La idea de que en las crisis todos los problemas y todas las soluciones radican en el estado corresponden, en mi opinión, a un rezago absolutista que —en la sociología y la ciencia política— se conoce con la fea palabra de “estadocentrismo”. Las sociedades democráticas son un complejo de interacciones entre estado, mercado y población. Solo por eso debiera ser inaceptable que hablemos solo del gobierno en medio de esta crisis, así el gobierno sea la principal causa de ella y en él recaigan las principales obligaciones.
La protesta ciudadana es, por completo legítima (entre el 89% y el 98%, según Gallup Poll). Pero la legitimidad de sus razones —pobreza, hambre, desconsideración gubernamental— y de sus pasiones —rabia, frustración, resentimiento— no bastan por sí solas. Los medios utilizados también son definitivos. Una protesta nunca es nada parecido a una procesión de Semana Santa, pero tampoco debería ser un torbellino de violencia indiscriminada e indefinida. Gallup Poll recoge un rechazo ciudadano del 95% a la destrucción de bienes públicos y privados, y del 60% al cierre de vías (la encuesta mezcla vías urbanas y carreteras).
En el ámbito legal existe una amplia discusión acerca de qué tipo de normas se deben aplicar a los casos de violencia callejera, especialmente, cuando dejan de ser esporádicos y espontáneos, puesto que existe una zona gris entre el derecho de los derechos humanos y el derecho internacional humanitario. No sin timidez, el Comité Internacional de la Cruz Roja ha esbozado algunos criterios para estas situaciones “extra convencionales”. Sin embargo, cuando uno se desprende de la mirada jurídica y piensa más en la ética se hace urgente evitar los peores daños. Por eso, creo yo, deberían aplicarse principios del derecho humanitario como los de distinción y proporcionalidad.

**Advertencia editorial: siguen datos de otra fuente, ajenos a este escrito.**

(** A nil [SourceSig] is [None]. *)
Record CosignerEphemeralSecretPart := mkSecretPart {
  SourceID : Z;
  SourceEphemeralSecretPublicKey : bytes;
  EncryptedSharePart : bytes;
  SourceSig : option bytes;
  DestinationID : Z
}.

Record CosignerSetEphemeralSecretPartRequest := mkSetRequest {
  set_SourceID : Z;
  set_SourceEphemeralSecretPublicKey : bytes;
  set_EncryptedSharePart : bytes;
  set_SourceSig : option bytes;
  set_Height : Z;
  set_Round : Z;
  set_Step : Z;
  set_Timestamp : Time
}.

(** The arguments of one call of [tsed25519.SignWithShare]. *)
Record SignWithShareCall := mkSignWithShareCall {
  call_message : bytes;
  call_signingShare : bytes;
  call_ephemeralShare : bytes;
  call_groupPubKey : bytes;
  call_ephemeralPublic : bytes
}.

(** ** The world the engine runs in

    The fields of [LocalSoftSignThresholdEd25519Signature] together with
    what its methods reach through references or through the operating
    system: the backing arrays of the [Peers] slices, the sign-state file,
    the entropy [crypto/rand] still has to give (a finite tape: reading
    past its end is the error [rand.Read] can return), and a log of the
    calls made to the signing primitive. *)
Record World := mkWorld {
  pubKeyBytes : bytes;
  key : CosignerKey;
  rsaKey : RSAPrivateKey;
  total : Z;
  threshold : Z;
  lastSignState : SignState;
  hrsMeta : gmap HRSTKey HrsMetadata;
  peers : gmap Z CosignerPeer;
  peerArrays : list (list PeerMetadata);
  stateFile : SignState;
  entropy : bytes;
  signCalls : list SignWithShareCall
}.

Definition set_lastSignState (s : SignState) (w : World) : World :=
  mkWorld (pubKeyBytes w) (key w) (rsaKey w) (total w) (threshold w) s
    (hrsMeta w) (peers w) (peerArrays w) (stateFile w) (entropy w) (signCalls w).
Definition set_hrsMeta (m : gmap HRSTKey HrsMetadata) (w : World) : World :=
  mkWorld (pubKeyBytes w) (key w) (rsaKey w) (total w) (threshold w)
    (lastSignState w) m (peers w) (peerArrays w) (stateFile w) (entropy w)
    (signCalls w).
Definition set_peerArrays (h : list (list PeerMetadata)) (w : World) : World :=
  mkWorld (pubKeyBytes w) (key w) (rsaKey w) (total w) (threshold w)
    (lastSignState w) (hrsMeta w) (peers w) h (stateFile w) (entropy w)
    (signCalls w).
Definition set_stateFile (f : SignState) (w : World) : World :=
  mkWorld (pubKeyBytes w) (key w) (rsaKey w) (total w) (threshold w)
    (lastSignState w) (hrsMeta w) (peers w) (peerArrays w) f (entropy w)
    (signCalls w).
Definition set_entropy (t : bytes) (w : World) : World :=
  mkWorld (pubKeyBytes w) (key w) (rsaKey w) (total w) (threshold w)
    (lastSignState w) (hrsMeta w) (peers w) (peerArrays w) (stateFile w) t
    (signCalls w).
Definition set_signCalls (l : list SignWithShareCall) (w : World) : World :=
  mkWorld (pubKeyBytes w) (key w) (rsaKey w) (total w) (threshold w)
    (lastSignState w) (hrsMeta w) (peers w) (peerArrays w) (stateFile w)
    (entropy w) l.

Definition set_threshold (t : Z) (w : World) : World :=
  mkWorld (pubKeyBytes w) (key w) (rsaKey w) (total w) t (lastSignState w)
    (hrsMeta w) (peers w) (peerArrays w) (stateFile w) (entropy w) (signCalls w).

(** ** The monad: state passing with Go's error returns *)

Definition M (A : Type) : Type := World -> outcome A * World.

Definition ret {A} (a : A) : M A := fun w => (Ok a, w).
Definition fail {A} (e : error) : M A := fun w => (Err e, w).
Definition panic {A} (msg : string) : M A := fun w => (Panic msg, w).
Definition bind {A B} (m : M A) (k : A -> M B) : M B :=
  fun w =>
    match m w with
    | (Ok a, w') => k a w'
    | (Err e, w') => (Err e, w')
    | (Panic msg, w') => (Panic msg, w')
    end.
Definition gets {A} (f : World -> A) : M A := fun w => (Ok (f w), w).
Definition modify (f : World -> World) : M unit := fun w => (Ok tt, f w).

(** [v, err := f(..); if err != nil { return .., err }]. *)
Definition orReturn {A} (r : error + A) : M A :=
  match r with inl e => fail e | inr a => ret a end.
(** [if err := f(..); err != nil { return .., err }]. *)
Definition returnIf (r : option error) : M unit :=
  match r with Some e => fail e | None => ret tt end.

#[global] Instance M_ret : MRet M := @ret.
#[global] Instance M_bind : MBind M := fun A B k m => bind m k.

(** A computation that leaves the [hrsMeta] map as it finds it, whatever
    it returns. *)
Definition keepsMeta {A} (m : M A) : Prop :=
  forall w, hrsMeta (m w).2 = hrsMeta w.

(** ** The code the engine calls but does not contain *)

(** The libraries: [tsed25519] (threshold-ed25519), [edwards25519],
    [crypto/rsa], [crypto/sha256] and tendermint's JSON.  The randomised
    ones take the entropy tape and return what is left of it. *)
Class Primitives := {
  AddScalars : list bytes -> bytes;
  AddElements : list bytes -> bytes;
  ScalarMultiplyBase : bytes -> bytes;
  DealShares : bytes -> bytes -> Z -> Z -> list bytes * bytes;
  SignWithShare : bytes -> bytes -> bytes -> bytes -> bytes -> bytes;
  ScMinimal : bytes -> bool;
  EncryptOAEP : bytes -> RSAPublicKey -> bytes -> (error + bytes) * bytes;
  DecryptOAEP : bytes -> RSAPrivateKey -> bytes -> (error + bytes) * bytes;
  SignPSS : bytes -> RSAPrivateKey -> bytes -> (error + bytes) * bytes;
  VerifyPSS : RSAPublicKey -> bytes -> bytes -> option error;
  Sum256 : bytes -> bytes;
  Marshal : CosignerEphemeralSecretPart -> error + bytes
}.
(* ===================================================================== *)
(** * The chunker *)
(* ===================================================================== *)

Module Chunking.
Import PyStr StringFacts PySlice TextChunker.

Lemma chars_append (a b : string) : chars (a ++ b)%string = chars a ++ chars b.
Proof. induction a as [|x a IH]; simpl; [reflexivity|]. now rewrite IH. Qed.

Lemma runs_prefix (p : ascii -> bool) (w cs cur : list ascii) :
  forallb p w = true -> runs p (w ++ cs) cur = runs p cs (cur ++ w).
Proof.
  revert cur. induction w as [|x w IH]; intros cur H; simpl.
  - now rewrite app_nil_r.
  - simpl in H. apply andb_true_iff in H as [Hx Hw].
    rewrite Hx, IH by exact Hw. now rewrite <- app_assoc.
Qed.

Lemma runs_sep (p : ascii -> bool) (sep : ascii) (cs cur : list ascii) :
  p sep = false -> cur <> [] -> runs p (sep :: cs) cur = cur :: runs p cs [].
Proof. intros Hs Hc. simpl. rewrite Hs. destruct cur; congruence. Qed.

Lemma runs_tokens (p : ascii -> bool) (cs acc : list ascii) :
  forallb p acc = true ->
  Forall (fun w => w <> [] /\ forallb p w = true) (runs p cs acc).
Proof.
  revert acc. induction cs as [|x r IH]; intros acc Ha; simpl.
  - destruct acc; constructor; [split; [discriminate | exact Ha] | constructor].
  - destruct (p x) eqn:Hx.
    + apply IH. rewrite forallb_app, Ha. simpl. now rewrite Hx.
    + destruct acc as [|a acc'].
      * now apply IH.
      * constructor; [split; [discriminate | exact Ha] | now apply IH].
Qed.

(** Every word of [text.split()] is a token. *)
Lemma split_tokens (text : string) : Forall is_token (split text).
Proof.
  unfold split. apply List.Forall_map.
  eapply List.Forall_impl;
    [|apply (runs_tokens not_space (chars text) []); reflexivity].
  intros w [Hn Hp]. unfold is_token. now rewrite chars_str.
Qed.

Lemma runs_join (ws : list string) :
  Forall is_token ws ->
  runs not_space (chars (join " " ws)) [] = map chars ws.
Proof.
  induction ws as [|w r IH]; intros H; [reflexivity|].
  inversion H as [|? ? [Hn Hp] Hr]; subst.
  destruct r as [|w' r'].
  - simpl. rewrite <- (app_nil_r (chars w)) at 1.
    rewrite runs_prefix by exact Hp. simpl. destruct (chars w); congruence.
  - change (join " " (w :: w' :: r'))
      with (w ++ " " ++ join " " (w' :: r'))%string.
    rewrite chars_append, runs_prefix by exact Hp.
    rewrite chars_append. change (chars " ") with [" "%char].
    cbn [app]. rewrite runs_sep by (reflexivity || exact Hn).
    rewrite (IH Hr). reflexivity.
Qed.

(** Joining tokens with one space and splitting again gives the tokens
    back: a chunk has exactly the words of its window. *)
Lemma split_join (ws : list string) :
  Forall is_token ws -> split (join " " ws) = ws.
Proof.
  intros H. unfold split. rewrite (runs_join ws H).
  rewrite map_map. rewrite <- (map_id ws) at 2.
  apply map_ext. intros w. apply str_chars.
Qed.


Lemma slice_in_range {A} (l : list A) (a b : Z) :
  0 <= a <= b -> b <= Z.of_nat (length l) ->
  slice l a b = firstn (Z.to_nat (b - a)) (skipn (Z.to_nat a) l).
Proof.
  intros Hab Hb. unfold slice, norm_index.
  destruct (Z.ltb_spec a 0), (Z.ltb_spec b 0); try lia.
  now rewrite !Z.min_l by lia.
Qed.

Lemma length_slice {A} (l : list A) (a b : Z) :
  0 <= a <= b -> b <= Z.of_nat (length l) ->
  Z.of_nat (length (slice l a b)) = b - a.
Proof.
  intros Hab Hb. rewrite slice_in_range by assumption.
  rewrite length_firstn, length_skipn. lia.
Qed.

Lemma slice_tokens (words : list string) (a b : Z) :
  Forall is_token words -> Forall is_token (slice words a b).
Proof. intros H. unfold slice. now apply Forall_take, Forall_drop. Qed.

Lemma ceil_div_unique (a b n : Z) :
  0 < b -> (n - 1) * b < a <= n * b -> ceil_div a b = n.
Proof.
  intros Hb H. unfold ceil_div. symmetry.
  apply (Z.div_unique_pos _ _ _ (a + b - 1 - n * b)); lia.
Qed.

Section Loop.
Variable c : t.
Variable words : list string.
Hypothesis Hc : 0 <= overlap c < chunk_size c.

Let W : Z := Z.of_nat (length words).
Let stride : Z := chunk_size c - overlap c.

Let window : Z -> string := TextChunker.window c words.

Lemma words_loop_acc (fuel : nat) (start : Z) (chunks : list string) :
  words_loop fuel c words start chunks
  = option_map (app chunks) (words_loop fuel c words start []).
Proof.
  revert start chunks. induction fuel as [|fuel IH]; intros start chunks;
    [reflexivity|].
  cbn [words_loop]. destruct (start <? Z.of_nat (length words)).
  - destruct (Z.min (start + chunk_size c) (Z.of_nat (length words))
              >=? Z.of_nat (length words)).
    + reflexivity.
    + rewrite IH. rewrite (IH _ ([] ++ _)).
      destruct (words_loop fuel c words _ []); simpl; [|reflexivity].
      now rewrite <- app_assoc.
  - simpl. now rewrite app_nil_r.
Qed.

(** What the loop returns when started inside the text with enough fuel:
    the windows at [start], [start + stride], ..., the last one being the
    first that reaches the end of the text. *)
Lemma words_loop_spec (fuel : nat) :
  forall start, 0 <= start < W -> W - start <= Z.of_nat fuel ->
  exists rest,
    words_loop fuel c words start [] = Some rest
    /\ (forall i chunk, nth_error rest i = Some chunk ->
          chunk = window (start + Z.of_nat i * stride)
          /\ start + Z.of_nat i * stride < W)
    /\ (forall i, (i + 1 < length rest)%nat ->
          start + Z.of_nat i * stride + chunk_size c < W)
    /\ (let n := Z.of_nat (length rest) in
        (W - start <= chunk_size c /\ n = 1)
        \/ (chunk_size c < W - start
            /\ (n - 1) * stride < W - start - overlap c <= n * stride)).
Proof.
  induction fuel as [|fuel IH]; intros start Hs Hf; [lia|].
  cbn [words_loop]. fold W.
  destruct (Z.ltb_spec start W) as [_|]; [|lia].
  destruct (Z.le_gt_cases (W - start) (chunk_size c)) as [Hlast|Hmore].
  - rewrite Z.min_r by lia.
    replace (W >=? W) with true by (rewrite Z.geb_leb; symmetry; apply Z.leb_refl).
    exists [window start]. split.
    { simpl. unfold window, TextChunker.window. fold W.
      now rewrite Z.min_r by lia. }
    split.
    { intros [|i] chunk H; simpl in H; [|destruct i; discriminate].
      injection H as <-. rewrite Z.add_0_r. split; [reflexivity | lia]. }
    split; [simpl; intros; lia|].
    left. simpl. lia.
  - rewrite Z.min_l by lia.
    replace (start + chunk_size c >=? W) with false
      by (rewrite Z.geb_leb; symmetry; apply Z.leb_gt; lia).
    rewrite words_loop_acc.
    destruct (IH (start + stride)) as (rest & Hrun & Hnth & Hfull & Hcount);
      [unfold stride; lia | unfold stride; lia |].
    fold stride. rewrite Hrun.
    exists (window start :: rest). split.
    { simpl. unfold window, TextChunker.window. fold W.
      now rewrite Z.min_l by lia. }
    split.
    { intros [|i] chunk H; simpl in H.
      - injection H as <-. rewrite Z.add_0_r. split; [reflexivity | lia].
      - destruct (Hnth i chunk H) as [-> Hlt].
        replace (start + Z.of_nat (S i) * stride)
          with (start + stride + Z.of_nat i * stride) by lia.
        split; [reflexivity | exact Hlt]. }
    split.
    { intros [|i] Hi.
      - lia.
      - simpl in Hi.
        replace (start + Z.of_nat (S i) * stride)
          with (start + stride + Z.of_nat i * stride) by lia.
        apply Hfull. lia. }
    right. split; [lia|].
    cbn [length]. rewrite Nat2Z.inj_succ. simpl in Hcount. unfold stride in *.
    destruct Hcount as [[H1 H2]|[H1 H2]]; [rewrite H2|]; lia.
Qed.

End Loop.


(** Without a positive stride the loop makes no progress: once a window
    stops short of the end of the text, no amount of fuel is enough. *)
Lemma words_loop_no_progress (c : t) (words : list string) (fuel : nat) :
  chunk_size c <= overlap c ->
  forall start chunks,
    start < Z.of_nat (length words) ->
    start + chunk_size c < Z.of_nat (length words) ->
    words_loop fuel c words start chunks = None.
Proof.
  intros Hc. induction fuel as [|fuel IH]; intros start chunks Hs Hw;
    [reflexivity|].
  cbn [words_loop].
  destruct (Z.ltb_spec start (Z.of_nat (length words))); [|lia].
  rewrite Z.min_l by lia.
  replace (start + chunk_size c >=? Z.of_nat (length words)) with false
    by (rewrite Z.geb_leb; symmetry; apply Z.leb_gt; lia).
  apply IH; lia.
Qed.

(** With a positive stride the loop returns within the fuel
    [chunk_by_words] gives it. *)
Lemma words_loop_returns (c : t) (words : list string) (fuel : nat) :
  0 < chunk_size c - overlap c ->
  forall start chunks,
    0 <= start -> Z.max 0 (Z.of_nat (length words) - start) < Z.of_nat fuel ->
    exists result, words_loop fuel c words start chunks = Some result.
Proof.
  intros Hc. induction fuel as [|fuel IH]; intros start chunks Hs Hf; [lia|].
  cbn [words_loop].
  destruct (Z.ltb_spec start (Z.of_nat (length words))); [|eauto].
  destruct (_ >=? _); [eauto|]. apply IH; lia.
Qed.
(** * exogui: the game launcher and the command-mapping start-up step

    A shallow embedding of [src/back/game/GameLauncher.ts] (namespace
    [GameLauncher]) and of the command-mapping part of the back end's
    [initialize], followed by the properties of the launch engine; then the
    lifecycle relay ([doStuffs], [logProcessOutput]), the back end's [log],
    [broadcast], [exit] and playlist callback, and the request handlers that
    call the launcher, with their properties.

    Conventions of the embedding.
    - JavaScript strings are [string]; the [String.prototype] methods the
      launcher calls ([endsWith], [substring], [replace] with a string
      pattern) are written out in [JsString].
    - [process.platform], Node's [path.join] and the helpers imported from
      [@shared/Util] and [@shared/mappings/CommandMapping] are the fields of
      an explicit environment [Env].
    - Effects are threaded through a [World]: the chronological list of
      effects the control flow performed, the effects queued for a later
      turn of the event loop, and the number of processes spawned so far.
    - A promise is represented by the way it settles ([Promise]); a
      suspension point ([await]) is recorded in the trace. *)

From Stdlib Require Import Strings.String Strings.Ascii Lists.List Bool.Bool
  Arith.Arith ZArith.ZArith Lia.
Import ListNotations.
Local Open Scope list_scope.
Local Open Scope string_scope.

(* ================================================================== *)
(** ** JavaScript string methods *)

Module JsString.

(** [s.substring(start, end)] for [start <= end]. *)
Definition jsSubstring (s : string) (startIdx endIdx : nat) : string :=
  substring startIdx (endIdx - startIdx) s.

(** [s.endsWith(suffix)]. *)
Definition endsWith (s suffix : string) : bool :=
  (String.length suffix <=? String.length s)%nat &&
  (substring (String.length s - String.length suffix)
     (String.length suffix) s =? suffix).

Del lado estatal hay un sujeto claro a quien asignarle responsabilidad que son las autoridades civiles y la policía, pero del lado de los manifestantes las cosas son más elusivas. De un lado, están los cargos que se puedan hacer contra individuos por actos criminales concretos; del otro, debe haber alguna responsabilidad de las organizaciones que asumieron la vocería del movimiento respecto de modalidades sistemáticas de movilización. Eso lo entendieron la subdirectiva antioqueña de la Confederación General de Trabajadores, que pidió el cese de los bloqueos, y la Organización Indígena de Antioquia, que se hizo cargo de principio a fin de la minga que convocó la semana pasada. Del mismo modo, a otras organizaciones y dirigentes sociales y políticos debiera exigírseles pronunciamientos explícitos en contra de la violencia.
Con lo dicho en mente, debe censurarse a quienes han guardado silencio respecto a los daños que la violencia callejera ha producido en vida, integridad y propiedad. Debe hacerse, aunque el senado de la república, en piñata de impunidad, se abstuviera de censurar al ministro de defensa.